Les sacs Lone Rider ont trouvé leur utilité ici.

Sacoche de réservoir Ranger – conçue pour les jours de pluie

La sacoche de réservoir Ranger (9 litres) a été constamment exposée aux intempéries pendant ce voyage. Les projections d’argile, la pluie, les traversées à gué et l’utilisation constante avec des gants d’hiver mouillés ont rapidement rendu la sacoche aussi sale que le reste de la moto. Pourtant, tout est resté nickel. Le sac est 100 % étanche, le système Dual Lid a efficacement empêché la saleté et l’eau de pénétrer. Les fermetures éclair ont continué à fonctionner sans problème, même lorsque tout était couvert de boue. Le système de fixation magnétique n’a connu aucun problème. Je n’ai rencontré que peu de difficultés pour faire le plein. À l’intérieur, les différents compartiments de rangement ont permis de garder les petits objets à leur place. Malgré sa taille, ce sac de réservoir ne gêne pas la conduite tout-terrain. Le Ranger Tank Bag est disponible à partir de 249 € TTC.

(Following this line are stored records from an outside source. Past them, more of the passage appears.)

(* ===== verification/AllocatorSpec.v ===== *)
(** * What the allocator promises its clients

    The constructor, the abstract allocator (which addresses are held, and for
    which requests), and the proof that every sequence of calls clients make
    refines it.  Calls of several threads are covered as long as they do not
    overlap: the CPU of each step is arbitrary. *)

From S2P Require Import Prelude Bits ConstMath Machine SizeClasses Atomics ObjSlab SlabManager.
From S2P Require Import ObjectAllocator AllocatorInv AllocatorSteps AllocatorCorrect.

(** ** Construction *)

(** No slab, so no block: the tags say nothing. *)
Definition initial : ghost := mk_ghost (λ _, []) (λ _ _, Live).

Lemma fst_pair_fmap {A B} (b : B) (l : list A) : ((λ a, (a, b)) <$> l).*1 = l.
Proof. induction l as [|a l IH]; [done|]. by f_equal/=. Qed.

Lemma zero_managers_lookup i c :
  zero_managers !! (i, c) =
    if decide (0 ≤ i < num_size_classes ∧ 0 ≤ c < NPROCS) then Some zero_manager else None.
Proof.
  unfold zero_managers. case_decide as Hic.
  - apply elem_of_list_to_map_1.
    + rewrite fst_pair_fmap. apply (bool_decide_unpack _). by vm_compute.
    + apply list_elem_of_fmap. exists (i, c). split; [done|]. apply list_elem_of_bind.
      exists i. split; [|apply elem_of_seqZ; lia]. apply list_elem_of_fmap. exists c.
      split; [done|]. apply elem_of_seqZ. lia.
  - apply not_elem_of_list_to_map_1. intros Hin. apply Hic.
    rewrite fst_pair_fmap in Hin.
    apply list_elem_of_bind in Hin as (j & Hin & Hj%elem_of_seqZ).
    apply list_elem_of_fmap in Hin as (d & [= -> ->] & Hd%elem_of_seqZ). lia.
Qed.

Lemma initial_wf al st :
  wf_region al st → wf al st None initial zero_managers st ∅.
Proof.
  intros Hal. pose proof (region_le al st Hal).
  assert (∀ i c sm, zero_managers !! (i, c) = Some sm → sm = zero_manager) as Hz.
  { intros i c sm. rewrite zero_managers_lookup. case_decide; congruence. }
  assert (∀ i c, is_Some (zero_managers !! (i, c)) ↔
    0 ≤ i < num_size_classes ∧ 0 ≤ c < NPROCS) as Hdom.
  { intros i c. rewrite zero_managers_lookup. case_decide; split; try done; by intros []. }
  revert Hz Hdom. generalize zero_managers as ms. intros ms Hz Hdom.
  constructor; try done.
  - split; [lia|]. apply Hal.
  - intros a. rewrite lookup_empty. split; [by intros []|]. lia.
  - intros [i c] sm ->%Hz. simpl. split_and!; [done|constructor|done|done].
  - by intros i c a ?%not_elem_of_nil.
  - by intros ic jd a ?%not_elem_of_nil.
  - intros i c sm ->%Hz. split; [done|]. simpl. split; [done|]. lia.
Qed.

Lemma new_layout_wf t al st :
  wf_region al st →
  new_layout t (m al) = Some (mk_sys t zero_managers st ∅).
Proof.
  intros Hal. unfold new_layout. rewrite (region_start al st Hal). simpl.
  rewrite (region_start_mod al st Hal). done.
Qed.

(** Where the slabs of a region of [rs] bytes at [mem] are. *)
Lemma new_allocator_fits mem rs st :
  0 ≤ mem → mem + rs < 2 ^ 64 → mem + sizeof_memory_layout + sizeof_obj_slab ≤ 2 ^ 64 →
  calculate_start (mem + sizeof_memory_layout) = Some st → st - mem ≤ rs →
  ∃ al, new_allocator mem rs = Some (al, mk_sys 0 zero_managers st ∅) ∧
    wf_region al st ∧ m al = mem ∧
    mem + sizeof_memory_layout ≤ st < mem + sizeof_memory_layout + sizeof_obj_slab ∧
    mem + rs - sizeof_obj_slab < end_ al ≤ mem + rs.
Proof.
  assert (sizeof_memory_layout = 11392) as Hl by done.
  assert (sizeof_obj_slab = 34048) as Hs by done. unfold calculate_start. rewrite Hl, Hs.
  intros Hm Hr Hlay Hst Hrs.
  destruct (roundup_spec 64 (mem + 11392) 34048) as (st' & Hst' & Hlo & Hmod);
    [unfold is_word; lia..|]. assert (st' = st) as -> by congruence. clear Hst'.
  destruct (rounddown_spec 64 (rs - 11392 - (st - (mem + 11392))) 34048)
    as (d & Hd & Hdlo & Hd0 & Hdmod); [unfold is_word; lia..|].
  assert ((st + d) mod 34048 = 0) as Hemod.
  { by rewrite Z.add_mod, Hmod, Hdmod by done. }
  assert (new_allocator mem rs = Some (mk_allocator mem (st + d) rs, mk_sys 0 zero_managers st ∅))
    as Hnew.
  { unfold new_allocator, calculate_end, new_layout, calculate_start. rewrite Hl, Hs.
    rewrite (wrap_small 64 (mem + 11392)), (wrap_small 64 (rs - 11392)) by (unfold is_word; lia).
    rewrite Hst. cbn [mbind option_bind assert_opt Z.eqb]. rewrite (wrap_small 64 (st - (mem + 11392))) by (unfold is_word; lia).
    rewrite (proj2 (Z.leb_le (mem + 11392) st)) by lia. cbn [mbind option_bind assert_opt Z.eqb]. rewrite Hmod. cbn [mbind option_bind assert_opt Z.eqb].
    rewrite (wrap_small 64 (rs - 11392 - (st - (mem + 11392)))) by (unfold is_word; lia).
    rewrite Hd. cbn [mbind option_bind assert_opt Z.eqb]. rewrite Hdmod. cbn [mbind option_bind assert_opt Z.eqb].
    rewrite (wrap_small 64 (st + d)) by (unfold is_word; lia). by rewrite Hemod. }
  exists (mk_allocator mem (st + d) rs). split; [done|]. split_and!; simpl; try lia.
  constructor; simpl; unfold calculate_start; rewrite ?Hl, ?Hs; try lia.
  by rewrite (wrap_small 64 (mem + 11392)) by (unfold is_word; lia).
Qed.

Lemma new_allocator_region mem rs :
  0 ≤ mem → mem + rs < 2 ^ 64 → sizeof_memory_layout + sizeof_obj_slab ≤ rs →
  ∃ al st, new_allocator mem rs = Some (al, mk_sys 0 zero_managers st ∅) ∧
    wf_region al st ∧ m al = mem ∧
    mem + sizeof_memory_layout ≤ st < mem + sizeof_memory_layout + sizeof_obj_slab ∧
    mem + rs - sizeof_obj_slab < end_ al ≤ mem + rs.
Proof.
  intros Hm Hr Hrs.
  assert (sizeof_memory_layout = 11392) as Hl by done.
  assert (sizeof_obj_slab = 34048) as Hs by done.
  destruct (roundup_spec 64 (mem + sizeof_memory_layout) sizeof_obj_slab)
    as (st & Hst & Hb & _); [unfold is_word; lia..|].
  destruct (new_allocator_fits mem rs st) as (al & H); [done || lia..|]. eauto.
Qed.

(** ** Client histories

    The states clients can bring an allocator to, with what they hold: the
    blocks by address, each with the size it was requested with.  Clients
    request sizes there is a class for and free what they hold. *)

Inductive heap (cpu : nat → Z) : object_allocator → sys → gmap Z Z → Prop :=
  | heap_new mem rs al s :
      0 ≤ mem → mem + rs < 2 ^ 64 → sizeof_memory_layout + sizeof_obj_slab ≤ rs →
      new_allocator mem rs = Some (al, s) → heap cpu al s ∅
  | heap_allocate al s held fuel sz ptr s' :
      heap cpu al s held → served sz → _allocate cpu al fuel sz s = Done (ptr, s') →
      heap cpu al s' (if ptr =? 0 then held else <[ptr := sz]> held)
  | heap_free al s held x s' :
      heap cpu al s held → is_Some (held !! x) → _free cpu x s = Done (tt, s') →
      heap cpu al s' (delete x held)
  | heap_reset al s held s' :
      heap cpu al s held → reset al s = Done (tt, s') → heap cpu al s' ∅.

(** The requests clients hold are the live blocks. *)
Definition holds (g : ghost) (s : sys) (held : gmap Z Z) : Prop :=
  map_Forall (λ _ sz, served sz) held ∧
  ∀ x b, live g (slabs s) x b ↔
    ∃ sz, held !! x = Some sz ∧ idx_to_size (size_to_idx sz) = Some b.

Lemma live_range al st g s x b :
  wf_region al st → WF al st None g s → live g (slabs s) x b → st < x ∧ x + b ≤ end_ al.
Proof.
  intros Hal Hwf (a & p & (sa & Ha & Hp & ->) & Hb & _). rewrite Ha in Hb. simplify_eq/=.
  destruct (wf_slabs Hwf a sa Ha) as [Hwa _]. pose proof (wf_block_size sa Hwa) as Hbs.
  destruct (slab_addr al st Hal _ _ _ _ _ Hwf a sa Ha) as (_ & Hlo & Hhi).
  destruct (block_in_payload sa p Hbs Hp). unfold block_addr. slia.
Qed.

Lemma holds_live g s held x sz :
  holds g s held → held !! x = Some sz →
  served sz ∧ ∃ b, live g (slabs s) x b ∧ sz ≤ b.
Proof.
  intros [Hserved Hh] Hx. pose proof (Hserved x sz Hx) as Hsz. split; [done|].
  destruct (size_to_idx_fits sz Hsz) as (b & Hb & Hle). exists b. split; [|done].
  apply Hh. eauto.
Qed.

Lemma holds_hands_out g s held sz ptr g' s' :
  holds g s held → served sz → hands_out (size_to_idx sz) g s ptr g' s' →
  held !! ptr = None ∧ holds g' s' (<[ptr := sz]> held).
Proof.
  intros Hh Hsz (bs & Hbs & Hnew & Hlive).
  assert (held !! ptr = None) as Hnone.
  { destruct (held !! ptr) as [n|] eqn:E; [|done].
    destruct (holds_live g s held ptr n Hh E) as (_ & b & Hb & _). by destruct (Hnew b). }
  destruct Hh as [Hserved Hh]. split; [done|]. split; [by apply map_Forall_insert_2|].
  intros x b. rewrite Hlive, (Hh x b).
  destruct (decide (x = ptr)) as [->|Hne].
  - rewrite lookup_insert_eq, Hnone. naive_solver.
  - rewrite lookup_insert_ne by done. naive_solver.
Qed.

Lemma holds_takes_back g s held x g' s' :
  holds g s held → takes_back g s x g' s' → holds g' s' (delete x held).
Proof.
  intros [Hserved Hh] Hback. split; [by apply map_Forall_delete|].
  intros y b. rewrite (Hback y b), (Hh y b).
  destruct (decide (y = x)) as [->|Hne].
  - rewrite lookup_delete_eq. naive_solver.
  - rewrite lookup_delete_ne by done. naive_solver.
Qed.

Lemma holds_same g s held g' s' : holds g s held → same_live g s g' s' → holds g' s' held.
Proof. intros [Hserved Hh] Hsame. split; [done|]. intros x b. by rewrite (Hsame x b). Qed.

Lemma holds_initial s : slabs s = ∅ → holds initial s ∅.
Proof.
  intros Hs. split; [apply map_Forall_empty|]. intros x b. rewrite Hs. split.
  - intros (a & p & (sa & Ha & _) & _). by rewrite lookup_empty in Ha.
  - intros (sz & Hx & _). by rewrite lookup_empty in Hx.
Qed.

(** The address a client gets is never that of a block at [NULL]. *)
Lemma hands_out_nonzero al st i g s ptr g' s' :
  wf_region al st → WF al st None g' s' → hands_out i g s ptr g' s' → ptr ≠ 0.
Proof.
  intros Hal Hwf (b & _ & _ & Hlive).
  assert (live g' (slabs s') ptr b) as Hl by (apply Hlive; auto).
  pose proof (live_range al st g' s' ptr b Hal Hwf Hl). pose proof (region_low al st Hal). lia.
Qed.

Section Histories.
Context (cpu : nat → Z) (Hcpu : ∀ n, 0 ≤ cpu n < NPROCS).

(** Every history keeps the invariant. *)
Lemma heap_wf al s held :
  heap cpu al s held → ∃ st g, wf_region al st ∧ WF al st None g s ∧ holds g s held.
Proof.
  induction 1 as [mem rs al s Hm Hr Hrs Hnew|al s held fuel sz ptr s' _ IH Hsz Hrun
    |al s held x s' _ IH Hx Hrun|al s held s' _ IH Hrun].
  - destruct (new_allocator_region mem rs Hm Hr Hrs) as (al' & st & Hnew' & Hal & _).
    simplify_eq. exists st, initial. split_and!; [done|by apply initial_wf|].
    by apply holds_initial.
  - destruct IH as (st & g & Hal & Hwf & Hh).
    destruct (wp_done false _ _ s ptr s' Hrun
      (wp_allocate cpu Hcpu al st Hal false fuel g s sz Hwf Hsz ltac:(done)))
      as (g' & Hwf' & [(-> & _ & Hsame)|Hout]).
    + exists st, g'. split_and!; try done. by apply holds_same with g s.
    + exists st, g'. split_and!; try done.
      rewrite (proj2 (Z.eqb_neq ptr 0)) by (by eapply hands_out_nonzero).
      by apply holds_hands_out with g s.
  - destruct IH as (st & g & Hal & Hwf & Hh). destruct Hx as [sz Hx].
    destruct (holds_live g s held x sz Hh Hx) as (_ & b & Hb & _).
    destruct (wp_done false _ _ s tt s' Hrun (wp_free cpu Hcpu al st Hal false g s x b Hwf Hb))
      as (g' & Hwf' & Hback).
    exists st, g'. split_and!; try done. by apply holds_takes_back with g s.
  - destruct IH as (st & g & Hal & Hwf & Hh). unfold reset in Hrun.
    rewrite (new_layout_wf _ al st Hal) in Hrun. simplify_eq.
    exists st, initial. split_and!; [done|by apply initial_wf|by apply holds_initial].
Qed.
End Histories.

Tout était bien recouvert de boue.

Conclusion

Le TET dans le nord de la France est lent et demande de la patience. Beaucoup de descentes, beaucoup de corrections et peu de moments où tout se passe naturellement. Cela fait partie de la topographie du terrain et de la période de l’année. À la fin, ce qui reste surtout en mémoire, c’est ce qui n’a pas occasionné de perte de temps durant ce voyage. Pas de bagages mouillés, pas d’objets détachés, pas de travail supplémentaire après une chute ou une traversée à gué. C’est ce qui fait la différence entre continuer à rouler et continuer à bricoler.